Accelerated X driver testing
Eight months of hard programming, 20000+ lines of code (many thousands of them for a piece of hardware which has no public documentation) and a dozen corrupted SD cards later...I've learnt what I had guessed in the first place: the traditional X desktop environment is heavily dependent on CPU power and even the fastest and most openest GPU in the world can help so much! The performance of the existing application->X infrastructure is dominated by overhead, not the time spent drawing pixels. Incredibly, even PC X drivers lean heavily on CPU power.

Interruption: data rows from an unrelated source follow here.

(** * cleanlab.latent_estimation: confident joint estimation and calibration

    A shallow embedding of [src/cleanlab/latent_estimation.py].

    - NumPy integer arrays are lists of [Z]; a 2-D array is the list of its
      rows.  An array without rows does not record its number of columns, so
      the statements below are about data sets with at least one example.
    - NumPy floating-point arrays are lists over a number type [T] given by
      the class [Num].  Two instances are provided: exact rationals [Q]
      (the arithmetic the algorithm is designed for, used for the general
      theorems) and IEEE binary64 [float] (the arithmetic NumPy runs, used
      to evaluate the code on concrete inputs).
    - Python exceptions are the constructor [Raise] of [result].
    - A threshold array may hold NaN (NumPy's mean of an empty selection);
      a NaN entry is [None], a number [x] is [Some x].
    - The caller's ndarrays live in a [heap]; the one function that updates
      an array in place threads the heap. *)

From Stdlib Require Import List ZArith QArith Qround Bool Lia.
From Stdlib Require Import PrimFloat Uint63 FloatOps SpecFloat.
Import ListNotations.

Set Implicit Arguments.

(** ** Python exceptions *)

Inductive exn : Type :=
| ValueError          (* shapes that do not broadcast, argmax of an empty row *)
| IndexError          (* boolean mask or column index out of shape *)
| TypeError           (* float() of an array with more than one element *)
| AssertionError      (* a failed assert *)
| ZeroDivisionError   (* a division by zero: NumPy carries on with nan/inf and
                         the assert or int() that follows raises *)
| UnboundLocalError.  (* a local variable read before assignment *)

Inductive result (A : Type) : Type :=
| Ok (a : A)
| Raise (e : exn).

Arguments Ok {A} a.
Arguments Raise {A} e.

Definition bind {A B} (c : result A) (k : A -> result B) : result B :=
  match c with
  | Ok a => k a
  | Raise e => Raise e
  end.

Notation "x <- c ;; k" := (bind c (fun x => k))
  (at level 61, c at next level, right associativity).

Fixpoint mapM {A B} (f : A -> result B) (l : list A) : result (list B) :=
  match l with
  | [] => Ok []
  | x :: l' => y <- f x ;; ys <- mapM f l' ;; Ok (y :: ys)
  end.

(** ** The number type *)

Class Num (T : Type) : Type := {
  of_Z : Z -> T;            (* float(n) *)
  add : T -> T -> T;
  sub : T -> T -> T;
  mul : T -> T -> T;
  div : T -> T -> T;
  geb : T -> T -> bool;     (* x >= y *)
  gtb : T -> T -> bool;     (* x > y *)
  is_zero : T -> bool;      (* x == 0 *)
  to_int : T -> Z;          (* int(x): truncation toward zero *)
  rint : T -> Z             (* round(x): to nearest, ties to even *)
}.

(** Exact rationals. *)

Definition Qtrunc (q : Q) : Z :=
  if Qle_bool 0 q then Qfloor q else Qceiling q.

Definition Qrint (q : Q) : Z :=
  let f := Qfloor q in
  match Qcompare (q - inject_Z f) (1 # 2) with
  | Lt => f
  | Gt => (f + 1)%Z
  | Eq => if Z.even f then f else (f + 1)%Z
  end.

#[export] Instance Num_Q : Num Q := {
  of_Z := inject_Z;
  add := Qplus;
  sub := Qminus;
  mul := Qmult;
  div := Qdiv;
  geb := fun x y => Qle_bool y x;
  gtb := fun x y => negb (Qle_bool x y);
  is_zero := fun x => Qeq_bool x 0;
  to_int := Qtrunc;
  rint := Qrint
}.

(** IEEE binary64, NumPy's float64. *)

Definition float_of_Z (z : Z) : float :=
  if (z <? 0)%Z
  then PrimFloat.opp (PrimFloat.of_uint63 (Uint63.of_Z (- z)))
  else PrimFloat.of_uint63 (Uint63.of_Z z).

(** The value of a finite float.  nan and the infinities have no value and
    are sent to 0: Python's [int] raises on them and NumPy's [astype(int)]
    gives an unspecified integer, so the two conversions of the instance
    below are those of the source on finite values only, the only ones the
    statements evaluated in binary64 convert. *)
Definition Q_of_float (x : float) : Q :=
  match Prim2SF x with
  | S754_finite sg m e =>
      let v := if (0 <=? e)%Z
               then inject_Z (Z.pos m * 2 ^ e)
               else Z.pos m # Pos.pow 2 (Z.to_pos (- e)) in
      if sg then Qopp v else v
  | _ => 0
  end.

#[export] Instance Num_float : Num float := {
  of_Z := float_of_Z;
  add := PrimFloat.add;
  sub := PrimFloat.sub;
  mul := PrimFloat.mul;
  div := PrimFloat.div;
  geb := fun x y => PrimFloat.leb y x;
  gtb := fun x y => PrimFloat.ltb y x;
  is_zero := fun x => PrimFloat.eqb x PrimFloat.zero;
  to_int := fun x => Qtrunc (Q_of_float x);
  rint := fun x => Qrint (Q_of_float x)
}.

(** ** NumPy on integer arrays *)

Definition count_eq (k : Z) (s : list Z) : Z :=
  Z.of_nat (length (filter (Z.eqb k) s)).

Definition zrange (n : Z) : list Z := map Z.of_nat (seq 0 (Z.to_nat n)).

Definition zmax (s : list Z) : Z := fold_right Z.max 0%Z s.

(** [np.bincount(s)]: negative entries are refused; the result has
    [max(s) + 1] entries, none for an empty [s]. *)
Definition bincount (s : list Z) : result (list Z) :=
  if existsb (fun x => (x <? 0)%Z) s then Raise ValueError
  else match s with
       | [] => Ok []
       | _ => Ok (map (fun k => count_eq k s) (zrange (zmax s + 1)))
       end.

Fixpoint insert_uniq (x : Z) (l : list Z) : list Z :=
  match l with
  | [] => [x]
  | y :: l' =>
      if (x <? y)%Z then x :: l
      else if (x =? y)%Z then l
      else y :: insert_uniq x l'
  end.

(** [np.unique(s)]: the distinct values, ascending. *)
Definition unique (s : list Z) : list Z := fold_right insert_uniq [] s.

(** [a[mask]] for a boolean mask of the same length. *)
Fixpoint mask {A} (a : list A) (m : list bool) : result (list A) :=
  match a, m with
  | [], [] => Ok []
  | x :: a', b :: m' =>
      r <- mask a' m' ;; Ok (if b then x :: r else r)
  | _, _ => Raise IndexError
  end.

(** Broadcasting of two 1-D operands. *)
Definition bcast2 {A B C} (f : A -> B -> C) (xs : list A) (ys : list B)
  : result (list C) :=
  if (length xs =? length ys)%nat then Ok (map (fun p => f (fst p) (snd p)) (combine xs ys))
  else match xs, ys with
       | _, [y] => Ok (map (fun x => f x y) xs)
       | [x], _ => Ok (map (f x) ys)
       | _, _ => Raise ValueError
       end.

(** Broadcasting of a 2-D operand against a 1-D one, along the last axis. *)
Definition bcast_rows {A B C} (f : A -> B -> C) (M : list (list A)) (v : list B)
  : result (list (list C)) :=
  match M with
  | [] => if (length v <=? 1)%nat then Ok [] else Raise ValueError
  | _ => mapM (fun r => bcast2 f r v) M
  end.

Definition transpose {A} (d : A) (M : list (list A)) : list (list A) :=
  map (fun j => map (fun r => nth j r d) M) (seq 0 (length (hd [] M))).

(** [sklearn.metrics.confusion_matrix(y_true, y_pred)] without [labels]:
    the classes are the sorted distinct values met in either argument, and
    entry (i, j) counts the samples of true class number i predicted as
    class number j. *)
Definition confusion_matrix (y_true y_pred : list Z) : list (list Z) :=
  let labels := unique (y_true ++ y_pred) in
  let pairs := combine y_true y_pred in
  map (fun a =>
         map (fun b =>
                Z.of_nat (length (filter (fun p => (fst p =? a)%Z && (snd p =? b)%Z) pairs)))
             labels)
      labels.

(** ** The functions of [latent_estimation.py] *)

Section LatentEstimation.

Context {T : Type} `{Num T}.

Definition matrix : Type := list (list T).

(** The float literals of the source: [1e-6], the tolerance of the
    confident-bin test, and [0.5], the learning rate. *)
Definition tol : T := div (of_Z 1) (of_Z 1000000).
Definition eta : T := div (of_Z 1) (of_Z 2).
(** X1: a name is accepted as soon as what follows its last dot, or the
    whole name when it has no dot, is one of the extensions of the type up
    to the case of ASCII letters; what precedes the last dot is not looked
    at. *)
Theorem validateFileExtension_suffix (mimeType : jsstring)
    (exts : list jsstring) (prefix e : jsstring) :
  lowers_ascii rt ->
  mimeToExtension !! mimeType = Some exts ->
  forallb is_ascii e = true ->
  In (map ascii_lower e) exts ->
  validateFileExtension rt (prefix ++ dot :: e) mimeType = Returned valid /\
  validateFileExtension rt e mimeType = Returned valid.
Proof.
  intros Hrt Hlook Hascii Hin.
  destruct (table_extensions mimeType exts _ Hlook Hin) as (Hdot & _ & _).
  rewrite existsb_dot_lower in Hdot.
  split.
  - apply (accepted_last_segment _ _ exts e); try assumption.
    now apply last_split_suffix.
  - apply (accepted_last_segment _ _ exts e); try assumption.
    now apply last_split_no_dot.
Qed.

Lemma inherited_not_own (key : jsstring) :
  In key Object_prototype_keys -> mimeToExtension !! key = None.
Proof.
  unfold Object_prototype_keys. simpl.
  intros H.
  repeat (destruct H as [<-|H]; [vm_compute; reflexivity|]).
  contradiction.
Qed.
Lemma upper_idem (s : string) : upper (upper s) = upper s.
Proof.
  unfold upper. induction s as [|c s IH]; simpl; [reflexivity|].
  now rewrite upper_char_idem, IH.
Qed.

Lemma starts_by_upper (p : ascii -> bool) (s : string) :
  (forall c, p (upper_char c) = p c) ->
  starts_by p (upper s) = starts_by p s.
Proof. intros H. destruct s; simpl; auto. Qed.

Lemma ends_by_upper (p : ascii -> bool) (s : string) :
  (forall c, p (upper_char c) = p c) ->
  ends_by p (upper s) = ends_by p s.
Proof.
  intros H. unfold upper. induction s as [|c s IH]; simpl; [reflexivity|].
  destruct s as [|d s']; simpl in *; auto.
Qed.

Lemma is_at_upper_char (c : ascii) : is_at (upper_char c) = is_at c.
Proof. unfold is_at; simpl. now rewrite at_upper_char. Qed.

End PyStrFacts.

(* ------------------------------------------------------------------ *)
(** * The company normalizer *)

Module Company.
Import PyStr PyStrFacts.

Local Open Scope string_scope.

Lemma clean_company_name_str (s : string) :
  clean_company_name (JStr s) = ok (upper (lstrip "@" (strip s))).
Proof.
  unfold clean_company_name; simpl.
  destruct (String.eqb_spec s ""); [subst; reflexivity | reflexivity].
Qed.

(** What comes out of the normalizer has no trailing whitespace, no
    leading [@], and is in upper case. *)
Lemma cleaned_shape (s : string) :
  let r := upper (lstrip "@" (strip s)) in
  ends_by isspace r = false /\ starts_by is_at r = false /\ upper r = r.
Proof.
  cbv zeta. repeat split.
  - rewrite ends_by_upper by apply isspace_upper_char.
    apply lstrip_by_ends. apply rstrip_by_ends.
  - rewrite starts_by_upper by apply is_at_upper_char.
    apply (lstrip_by_starts is_at).
  - apply upper_idem.
Qed.

Lemma clean_fixed (r : string) :
  starts_by isspace r = false -> ends_by isspace r = false ->
  starts_by is_at r = false -> upper r = r ->
  clean_company_name (JStr r) = ok r.
Proof.
  intros Hs He Ha Hu. rewrite clean_company_name_str. unfold strip, lstrip.
  rewrite (lstrip_by_fixed isspace r Hs), (rstrip_by_fixed isspace r He).
  change (fun c => mem_char c "@") with is_at.
  rewrite (lstrip_by_fixed is_at r Ha). now rewrite Hu.
Qed.

(** Cleaning a name that starts with whitespace gives a shorter name. *)
Lemma clean_shrinks (r : string) :
  starts_by isspace r = true -> clean_company_name (JStr r) <> ok r.
Proof.
  intros Hs. rewrite clean_company_name_str. intros E.
  assert (L : forall f t, String.length (map_chars f t) = String.length t).
  { intros f t; induction t; simpl; auto. }
  assert (Lp : forall p t, (String.length (lstrip_by p t) <= String.length t)%nat).
  { intros p t; induction t as [|c t IH]; simpl; [lia|].
    destruct (p c); simpl; lia. }
  assert (Rp : forall p t, (String.length (rstrip_by p t) <= String.length t)%nat).
  { intros p t; induction t as [|c t IH]; simpl; [lia|].
    destruct (rstrip_by p t); [destruct (p c)|]; simpl in *; lia. }
  injection E as E. apply (f_equal String.length) in E.
  unfold upper in E. rewrite L in E. unfold lstrip in E.
  pose proof (Lp (fun c => mem_char c "@") (strip r)) as H1.
  destruct r as [|c r]; simpl in Hs; [discriminate|].
  assert (H2 : strip (String c r) = rstrip_by isspace (lstrip_by isspace r)).
  { unfold strip; simpl. now rewrite Hs. }
  rewrite H2 in *.
  pose proof (Rp isspace (lstrip_by isspace r)) as H3.
  pose proof (Lp isspace r) as H4.
  change (String.length (String c r)) with (S (String.length r)) in E.
  lia.
Qed.

(** The trimmed text splits into its leading [@]s and the rest, and the
    rest, in upper case, is the result. *)
Lemma clean_company_name_split (s : string) :
  exists l k m r,
    s = l ++ (repeat_char "@" k ++ m) ++ r
    /\ all_chars isspace l = true /\ all_chars isspace r = true
    /\ starts_by isspace (repeat_char "@" k ++ m) = false
    /\ ends_by isspace (repeat_char "@" k ++ m) = false
    /\ starts_by is_at m = false
    /\ clean_company_name (JStr s) = ok (upper m).
Proof.
  destruct (lstrip_by_split isspace s) as [l [El Al]].
  destruct (rstrip_by_split isspace (lstrip_by isspace s)) as [r [Er Ar]].
  fold (strip s) in Er.
  destruct (lstrip_by_split is_at (strip s)) as [pre [Ep Ap]].
  apply all_chars_is_at in Ap.
  exists l, (String.length pre), (lstrip_by is_at (strip s)), r.
  rewrite <- Ap, <- Ep, <- Er, <- El.
  repeat split; auto.
  - unfold strip. apply rstrip_by_starts, lstrip_by_starts.
  - apply rstrip_by_ends.
  - apply lstrip_by_starts.
  - apply clean_company_name_str.
Qed.
(** X21. The spoken strength and the reported speed of one wind agree: in
    miles per hour a light wind reads at most 5, a medium wind 5 to 15 and
    a hard wind 15 or more; in any other unit (meters per second) the
    bounds are 2 and 7. *)
Theorem strength_bounds_speed payload unit l raw :
  payload !! "speed" = Some raw ->
  let w := reads l (__init__ payload unit) in
  exists (v : Z) (s : string),
    fst (speed w) = Ok v /\ fst (strength w) = Ok s /\
    (unit = Some MILES_PER_HOUR ->
       (s = "light" -> v <= 5) /\ (s = "medium" -> 5 <= v <= 15) /\
       (s = "hard" -> 15 <= v)) /\
    (unit <> Some MILES_PER_HOUR ->
       (s = "light" -> v <= 2) /\ (s = "medium" -> 2 <= v <= 7) /\
       (s = "hard" -> 7 <= v)).
Proof.
  intros E w.
  exists (Py.round (converted unit raw)), (classify raw).
  split; [eapply speed_of_inv; [apply speed_inv_reads, speed_inv_new | exact E]|].
  split; [eapply strength_of_inv; [apply wind_inv_reads, wind_inv_new | exact E]|].
  destruct (round_within_half (converted unit raw)) as [Hup Hdown].
  revert Hup Hdown. generalize (Py.round (converted unit raw)). intros v Hup Hdown.
  unfold converted in *.
  split; intros Hu.
  - rewrite decide_True in Hup, Hdown by exact Hu.
    split; [|split]; intros Hs.
    + apply classify_light in Hs. apply Z_le_of_Q.
      change (inject_Z (5 + 1)) with 6%Q. lra.
    + apply classify_medium in Hs. destruct Hs as [Hlo Hhi]. split.
      * apply Z_ge_of_Q. change (inject_Z (5 - 1)) with 4%Q. lra.
      * apply Z_le_of_Q. change (inject_Z (15 + 1)) with 16%Q. lra.
    + apply classify_hard in Hs. apply Z_ge_of_Q.
      change (inject_Z (15 - 1)) with 14%Q. lra.
  - rewrite decide_False in Hup, Hdown by exact Hu.
    split; [|split]; intros Hs.
    + apply classify_light in Hs. apply Z_le_of_Q.
      change (inject_Z (2 + 1)) with 3%Q. lra.
    + apply classify_medium in Hs. destruct Hs as [Hlo Hhi]. split.
      * apply Z_ge_of_Q. change (inject_Z (2 - 1)) with 1%Q. lra.
      * apply Z_le_of_Q. change (inject_Z (7 + 1)) with 8%Q. lra.
    + apply classify_hard in Hs. apply Z_ge_of_Q.
      change (inject_Z (7 - 1)) with 6%Q. lra.
Qed.

End WindSpeedFacts.


Lemma wind_without_speed_witness :
  fst (Wind.strength (Wind.reads [Wind.ReadSpeed; Wind.ReadDirection]
         (Wind.__init__ {[ "deg" := 90%Q ]} None)))
  = Config.KeyError "speed".
Proof.
  apply (wind_without_speed {[ "deg" := 90%Q ]} None
           [Wind.ReadSpeed; Wind.ReadDirection]).
  reflexivity.
Defined.

Lemma strength_bounds_speed_witness :
  exists (v : Z) (s : string),
    fst (Wind.speed (Wind.__init__ {[ "speed" := 2.2352%Q ]}
                       (Some Config.MILES_PER_HOUR))) = Config.Ok v /\
    fst (Wind.strength (Wind.__init__ {[ "speed" := 2.2352%Q ]}
                          (Some Config.MILES_PER_HOUR))) = Config.Ok s /\
    (s = "light" -> v <= 5).
Proof.
  assert (E : ({[ "speed" := 2.2352%Q ]} : gmap string Q) !! "speed"
              = Some 2.2352%Q) by (vm_compute; reflexivity).
  destruct (strength_bounds_speed {[ "speed" := 2.2352%Q ]}
              (Some Config.MILES_PER_HOUR) [] 2.2352%Q E)
    as (v & s & Hv & Hs & Hmph & _).
  exists v, s. split; [exact Hv|]. split; [exact Hs|].
  destruct (Hmph eq_refl) as (Hl & _). exact Hl.
Defined.

(** ** Temperatures of a report *)

Section TemperatureFacts.
Import Temperature.

Lemma str_int_nonempty n : str_int n <> "".
Proof.
  unfold str_int. destruct n as [|p|p]; simpl.
  - discriminate.
  - pose proof (Unsigned.to_uint_nonnil p) as Hn.
    destruct (Pos.to_uint p); simpl; try discriminate. congruence.
  - discriminate.
Qed.

Lemma int_str_str_int n : int_str (str_int n) = Some n.
Proof.
  unfold int_str, str_int. rewrite NilEmpty.isi.
  rewrite DecimalZ.of_to. reflexivity.
Qed.

Lemma get_temperature_source temperatures key :
  get_temperature temperatures key =
  match source_of temperatures key with
  | Some t => (str_int (Py.round t), [])
  | None => ("", ["No " +:+ key +:+ " temperature available"])
  end.
Proof.
  unfold get_temperature, source_of.
  destruct (temperatures !! key) as [t|] eqn:Ek.
  - rewrite bool_decide_eq_false_2 by discriminate. reflexivity.
  - rewrite bool_decide_eq_true_2 by reflexivity. cbn [andb].
    destruct (decide (key = "min")) as [Hmin | Hmin].
    + rewrite bool_decide_eq_true_2 by exact Hmin. reflexivity.
    + rewrite bool_decide_eq_false_2 by exact Hmin.
      destruct (decide (key = "max")) as [Hmax | Hmax].
      * rewrite bool_decide_eq_true_2 by exact Hmax. reflexivity.
      * rewrite bool_decide_eq_false_2 by exact Hmax. reflexivity.
Qed.

(** X22. [get_temperature] reads the value under the key, or for "min" and
    "max" the value under "temp_min" and "temp_max" when the key itself is
    missing. With a value the text is the decimal of the rounded value: it
    reads back as that integer, is never empty, and nothing is logged.
    Without a value the text is empty and one warning is logged. *)
Theorem get_temperature_reads_back temperatures key :
  let r := get_temperature temperatures key in
  (forall t, temperatures !! key = Some t ->
     int_str (fst r) = Some (Py.round t)) /\
  (temperatures !! key = None -> key = "min" ->
   forall t, temperatures !! "temp_min" = Some t ->
     int_str (fst r) = Some (Py.round t)) /\
  (temperatures !! key = None -> key = "max" ->
   forall t, temperatures !! "temp_max" = Some t ->
     int_str (fst r) = Some (Py.round t)) /\
  (fst r = "" <-> source_of temperatures key = None) /\
  (snd r = [] <-> source_of temperatures key <> None).
Proof.
  intros r. unfold r. rewrite get_temperature_source.
  split; [|split; [|split; [|split]]].
  - intros t Ht. unfold source_of. rewrite Ht. apply int_str_str_int.
  - intros Hk -> t Ht. unfold source_of. rewrite Hk.
    rewrite decide_True by reflexivity. rewrite Ht. apply int_str_str_int.
  - intros Hk -> t Ht. unfold source_of. rewrite Hk.
    rewrite decide_False by discriminate.
    rewrite decide_True by reflexivity. rewrite Ht. apply int_str_str_int.
  - destruct (source_of temperatures key); cbn [fst]; split;
      intros H; try reflexivity; try discriminate.
    exfalso. exact (str_int_nonempty _ H).
  - destruct (source_of temperatures key); cbn [snd]; split;
      intros H; try reflexivity; try discriminate; congruence.
Qed.

End TemperatureFacts.

Lemma get_temperature_reads_back_witness :
  Temperature.int_str
    (fst (Temperature.get_temperature {[ "temp_min" := (-3.5)%Q ]} "min"))
  = Some (-4).
Proof.
  destruct (get_temperature_reads_back {[ "temp_min" := (-3.5)%Q ]} "min")
    as (_ & Hmin & _).
  apply (Hmin eq_refl eq_refl (-3.5)%Q). vm_compute. reflexivity.
Defined.

(** ** The forecast for the display *)

Section DisplayFacts.
Import Display.

Lemma CODES_range icon code : CODES !! icon = Some code -> 0 <= code <= 7.
Proof.
  intros H. apply elem_of_list_to_map_2 in H.
  repeat (apply elem_of_cons in H as [H | H]; [inversion H; lia|]).
  apply not_elem_of_nil in H. destruct H.
Qed.

Lemma entry_ok unit w d :
  entry unit w = inr d ->
  0 <= weathercode d <= 7 /\ date d ∈ weekdays /\
  CODES !! get_weather_icon_name w = Some (weathercode d) /\
  (exists tmax, get_temperature w unit !! "max" = Some tmax /\
                max d = Py.round tmax) /\
  (exists tmin, get_temperature w unit !! "min" = Some tmin /\
                min d = Py.round tmin).
Proof.
  unfold entry.
  destruct (weekdays !! weekday w) as [day|] eqn:Ed; [|discriminate].
  destruct (CODES !! get_weather_icon_name w) as [code|] eqn:Ec; [|discriminate].
  destruct (get_temperature w unit !! "max") as [tmax|]; [|discriminate].
  destruct (get_temperature w unit !! "min") as [tmin|]; [|discriminate].
  intros H. inversion H; subst d. cbn.
  split; [eapply CODES_range; exact Ec|].
  split; [eapply list_elem_of_lookup_2; exact Ed|].
  split; [reflexivity|]. split; eauto.
Qed.

Lemma entries_ok unit l : forall ds,
  entries unit l = inr ds ->
  length ds = length l /\
  forall (i : nat) d, ds !! i = Some d ->
    exists w, l !! i = Some w /\ entry unit w = inr d.
Proof.
  induction l as [|w rest IH]; intros ds H; simpl in H.
  - inversion H; subst. split; [reflexivity|].
    intros i d Hd. rewrite lookup_nil in Hd. discriminate.
  - destruct (entry unit w) as [e | d0] eqn:Ee; [discriminate|].
    destruct (entries unit rest) as [e | ds0]; [discriminate|].
    inversion H; subst ds. destruct (IH ds0 eq_refl) as [Hlen Hall].
    split; [simpl; lia|].
    intros [|i] d Hd; simpl in Hd.
    + inversion Hd; subst. exists w. auto.
    + apply Hall. exact Hd.
Qed.

(** X23. The display forecast leaves out the first weather (today) and
    holds the next four at most, whatever [days] is: entry [i] is made from
    weather [i + 1], its code is one of the display codes 0 to 7, its day one
    of the seven short weekday names and its temperatures the rounded "max"
    and "min". *)
Theorem coming_days_forecast_shape forecast unit days result :
  get_coming_days_forecast forecast unit days = inr result ->
  length result = Nat.min 4 (length forecast - 1) /\
  (forall days', get_coming_days_forecast forecast unit days' = inr result) /\
  (forall today,
     get_coming_days_forecast (today :: tail forecast) unit days
     = get_coming_days_forecast forecast unit days \/ forecast = []) /\
  forall (i : nat) d, result !! i = Some d ->
    exists w, forecast !! S i = Some w /\ entry unit w = inr d /\
              0 <= weathercode d <= 7 /\ date d ∈ weekdays.
Proof.
  unfold get_coming_days_forecast. intros H.
  destruct (entries_ok unit _ _ H) as [Hlen Hall].
  split; [rewrite Hlen, length_take, length_drop; lia|].
  split; [intros days'; exact H|].
  split.
  - intros today. destruct forecast; [right; reflexivity | left; reflexivity].
  - intros i d Hd. destruct (Hall i d Hd) as (w & Hw & He).
    apply lookup_take_Some in Hw as [Hw _]. rewrite lookup_drop in Hw.
    exists w. split; [exact Hw|]. split; [exact He|].
    destruct (entry_ok unit w d He) as (Hc & Hday & _). auto.
Qed.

Much time has been spent profiling the drawing habits of common applications. A large proportion of draw calls are for sub 15x15 pixel operations, many are for 1x1 operations and a small proportion try and manipulate tens of thousands of pixels. Synchronisation points (where the application and X server must pause until the driver is done) appear after every handful of operations. As such the system has been constructed around this behaviour.
With workloads this small being very common, operation start-up latency is of paramount importance: Dom uncovered an issue where an overhead of just 6 microseconds per draw call was causing a noticeably slowdown in a number of applications. This is the single biggest reason why an "all OpenGL/VG/ES" X driver is not appropriate and why most OSes (think Android, iOS, Windows Vista etc) have chosen to write new display systems from scratch with GPUs in mind.
I've done a write-up for the design of the driver I've made if you're interested.
To summarise, as much pixel-pushing work is removed from the CPU as possible via DMA for fills and blits, and the VPU handles ~50 different types of common blend function. The CPU handles cases where it would be more efficient to not leave the CPU plus another ~250 blend functions. The 3D hardware is not used, therefore: neither is OpenGL ES/VG/whatever.
That said, the places where the pixel-pushing work has been moved to is much faster. This enables 32-bit colour mode and high-resolution screens (I use 1920x1200x32 with my Pi). Composition operations are ~12x faster on the VPU than on the CPU.
FINALLY, you must consider that many many X windows applications now do the majority of their rendering from the client side...a place the driver cannot reach. This will be as slow as before. Other people are tackling this project.
Finally #2: Raspbian already includes some code I have written which improves the performance of copies and fills. So when you're testing this driver consider its performance versus Raspberry Pi day one!
What I need
I need help testing what I have written so far, before making more changes. I need to discover:
- display corruption
- memory card corruption (oh yeah)
- unexpected slowdowns
- common usage patterns
- applications which are poorly coded
Bug fixes will then be made, and the driver will be tuned around individual application 'issues' and operations that I had not considered (important) before.
I am not interested in performance analysing what I have written: the build supplied here is full of validation code to ensure any bugs do not take down your system or corrupt your SD card. Draw calls are also logged in order to generate internal statistics. Both these things cost valuable CPU time.
People testing this should be happy twiddling config files, reimaging their SD card, using bleeding-edge firmware and kernels and such. I wouldn't recommend this for day-to-day nor in a place where you can tolerate any failure.
I would strongly recommend running this in a debugger, via SSH from another machine, so that you can see the debugger output at all time. With the 'VerboseReporting' option this will dump lots of info to the debugger TTY allowing you to help me tune the driver based on its workload.
What to do
Read this from beginning to end, and slowly follow each of the steps.
http://elinux.org/RPi_Xorg_rpi_Driver#I ... the_driver
http://elinux.org/RPi_Xorg_rpi_Driver#C ... the_driver
When things go wrong, read this:
Yes, it's just currently for Raspbian hard float, and no I haven't yet written compilation instructions.
Whatever happens, please report back to this thread! I would like to ensure the instructions are as good as possible, so that people can do it all without my assistance.
If you're interested in directly programming the GPU (it's entertaining) then I'd recommend starting here where these guys have done a stellar job. Anyone wanting to write an OpenCL run-time should start here.
If you're interested in writing for the Linux kernel I'd recommend reading this. Some of it is out of date, but still very helpful. I read it cover-to-cover!
If reverse engineering or information derived through reverse engineering is not permitted in your country, please make sure to disable the VpuOffload option. The ARM side does not make use of RE.
I've had lots of help on this task so far, and my thanks go to them. The people who have tested stuff (Liam, Charlie, Josh, Alex, there are more...) other people for technical assistance (Siarhei, Michel, the DMA controller guy at Broadcom) VPU help (Herman, Tiernan-your disassembler!) misc (Eben). Finally a big thanks to Dom for all the endless emails.